I have been going through the password storage mechnasism in OpenEMR and found that we are using SHA-1 on the password with no salt, is this not a bit of a security risk ?
should we not at least be using SHA1($username.$password)
or even better yet should we not use SHA-256 ?
I know this seems like a drastic move, but the mechanisms are already built to move form MD5 to SHA-1, so shouldn’t be a problem to move to SHA-256, we are dealing with VERY sensitive data and security should be a top priority.

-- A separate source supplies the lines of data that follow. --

(* ===== verification/NFTMeaning.v ===== *)
(** * What the ruleset of internal/filter/nft_linux.go admits.

    Where the kernel holds the WireGuard interface the access rules are enforced
    by [nft], from the text [buildRuleset] writes; elsewhere by the filter of
    filter.go.  Here the text is read back as the manual of nft gives it a
    meaning (the clauses of a rule all hold, the first rule that matches decides,
    the policy decides the rest), and the two enforcements are compared.

    How nft reads an address is a parameter: all that is asked of it is that it
    reads the addresses of the rules as [netip] writes them. *)
From S2P Require Import Prelude GoStrings NetIP NetText Filter NFT.
From Stdlib Require Import Ascii.

Module NFTMeaning.
Import NetText.NetText Filter.Filter NFT.NFT.

(** ** Words *)

Definition space : ascii := " "%char.
Definition word (w : string) : bool := nochar space w && negb (String.eqb w "").
Definition words (l : string) : list string := filter (fun w => w <> "") (splitc space l).

Lemma words_skip s : words (String space s) = words s.
Proof. unfold words. change (String space s) with ("" +:+ String space s). rewrite splitc_app by done. rewrite filter_cons_False; [done|tauto]. Qed.

Lemma words_cons w s : word w = true -> words (w +:+ String space s) = w :: words s.
Proof.
  unfold word, words. rewrite andb_true_iff, negb_true_iff, String.eqb_neq. intros [Hn Hne].
  rewrite splitc_app by done. by rewrite filter_cons_True.
Qed.

Lemma words_one w : word w = true -> words w = [w].
Proof.
  unfold word, words. rewrite andb_true_iff, negb_true_iff, String.eqb_neq. intros [Hn Hne].
  rewrite splitc_nochar by done. by rewrite filter_cons_True.
Qed.

Lemma words_Join ts : Forall (fun w => word w = true) ts -> words (Join " " ts) = ts.
Proof.
  induction ts as [|w [|w' ts] IH]; intros Hw; [done|by apply words_one; inversion Hw|].
  apply Forall_cons in Hw as [Hw Hs]. change (Join " " (w :: w' :: ts)) with (w +:+ String space (Join " " (w' :: ts))).
  by rewrite words_cons, IH.
Qed.

Lemma nochar_nospace w : nospace w = true -> nochar space w = true.
Proof. by apply nospace_nochar. Qed.

(** ** The meaning of a rule *)

(** A packet at the input hook: the interface it came in by, whether connection
    tracking knows its connection, and what is read of it. *)
Record hooked : Type := mkHooked { h_iif : string; h_tracked : bool; h_packet : parsed }.

Inductive clause : Type :=
| CNotIif (name : string)
| CTracked
| CSaddr (six : bool) (a : Addr)
| CProto (n : Z)
| CDport (n : Z) (ports : list (Z * Z)).

Definition protoNamed (name : string) : option Z :=
  if String.eqb name "tcp" then Some protoTCP
  else if String.eqb name "udp" then Some protoUDP
  else if String.eqb name "icmp" then Some protoICMP
  else if String.eqb name "icmpv6" then Some protoICMPv6 else None.

(** A name between double quotes. *)
Definition unquote (t : string) : option string :=
  match t with
  | String c t => if Ascii.eqb c (Ascii.ascii_of_nat 34) then (cutc (Ascii.ascii_of_nat 34) t) ≫= (fun p => if String.eqb p.2 "" then Some p.1 else None) else None
  | "" => None
  end.

(** An element of a set of ports; a range that goes down is refused. *)
Definition readRange (t : string) : option (Z * Z) :=
  let t := trim_right_char ","%char t in
  match cutc "-"%char t with
  | Some (a, b) => lo ← Atoi a; hi ← Atoi b; if lo <=? hi then Some (lo, hi) else None
  | None => p ← Atoi t; Some (p, p)
  end.

Fixpoint readSet (ts : list string) : option (list (Z * Z) * list string) :=
  match ts with
  | [] => None
  | t :: ts =>
      if String.eqb t "}" then Some ([], ts)
      else r ← readRange t; '(rs, rest) ← readSet ts; Some (r :: rs, rest)
  end.

Section Meaning.
Context (readAddr : string -> option Addr).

I’m open to whatever is considered the “standard of care” here. One new issue (since the MD5 to SHA-1 mechanism was placed) that Z&H may want to weigh in on is if this may effect their portal SOAP functions that were added to OpenEMR for version 4.1 (I don’t think it will, because as I recall I think the user password for the portal is stored somewhere else).
Hi,
If it will improve security, then it sounds like a good plan. Can a Meaningful Use weigh in here to ensure this format is covered under the security guidelines?
thanks,
-brady
That is the only reference to using SHA-1, the user authentication tests don’t appear to reference any specific model, expect to say to follow the general rules for complience with FIPS-140-2
From a security standpoint, SHA1 vs. SHA256 shouldn’t matter at this point, SHA1 is still pretty strong.
The lack of salt in the hashes is the greater concern as someone with access to the database might be able to determine users’ clear text passwords through the use of rainbow tables or a similar type of attack.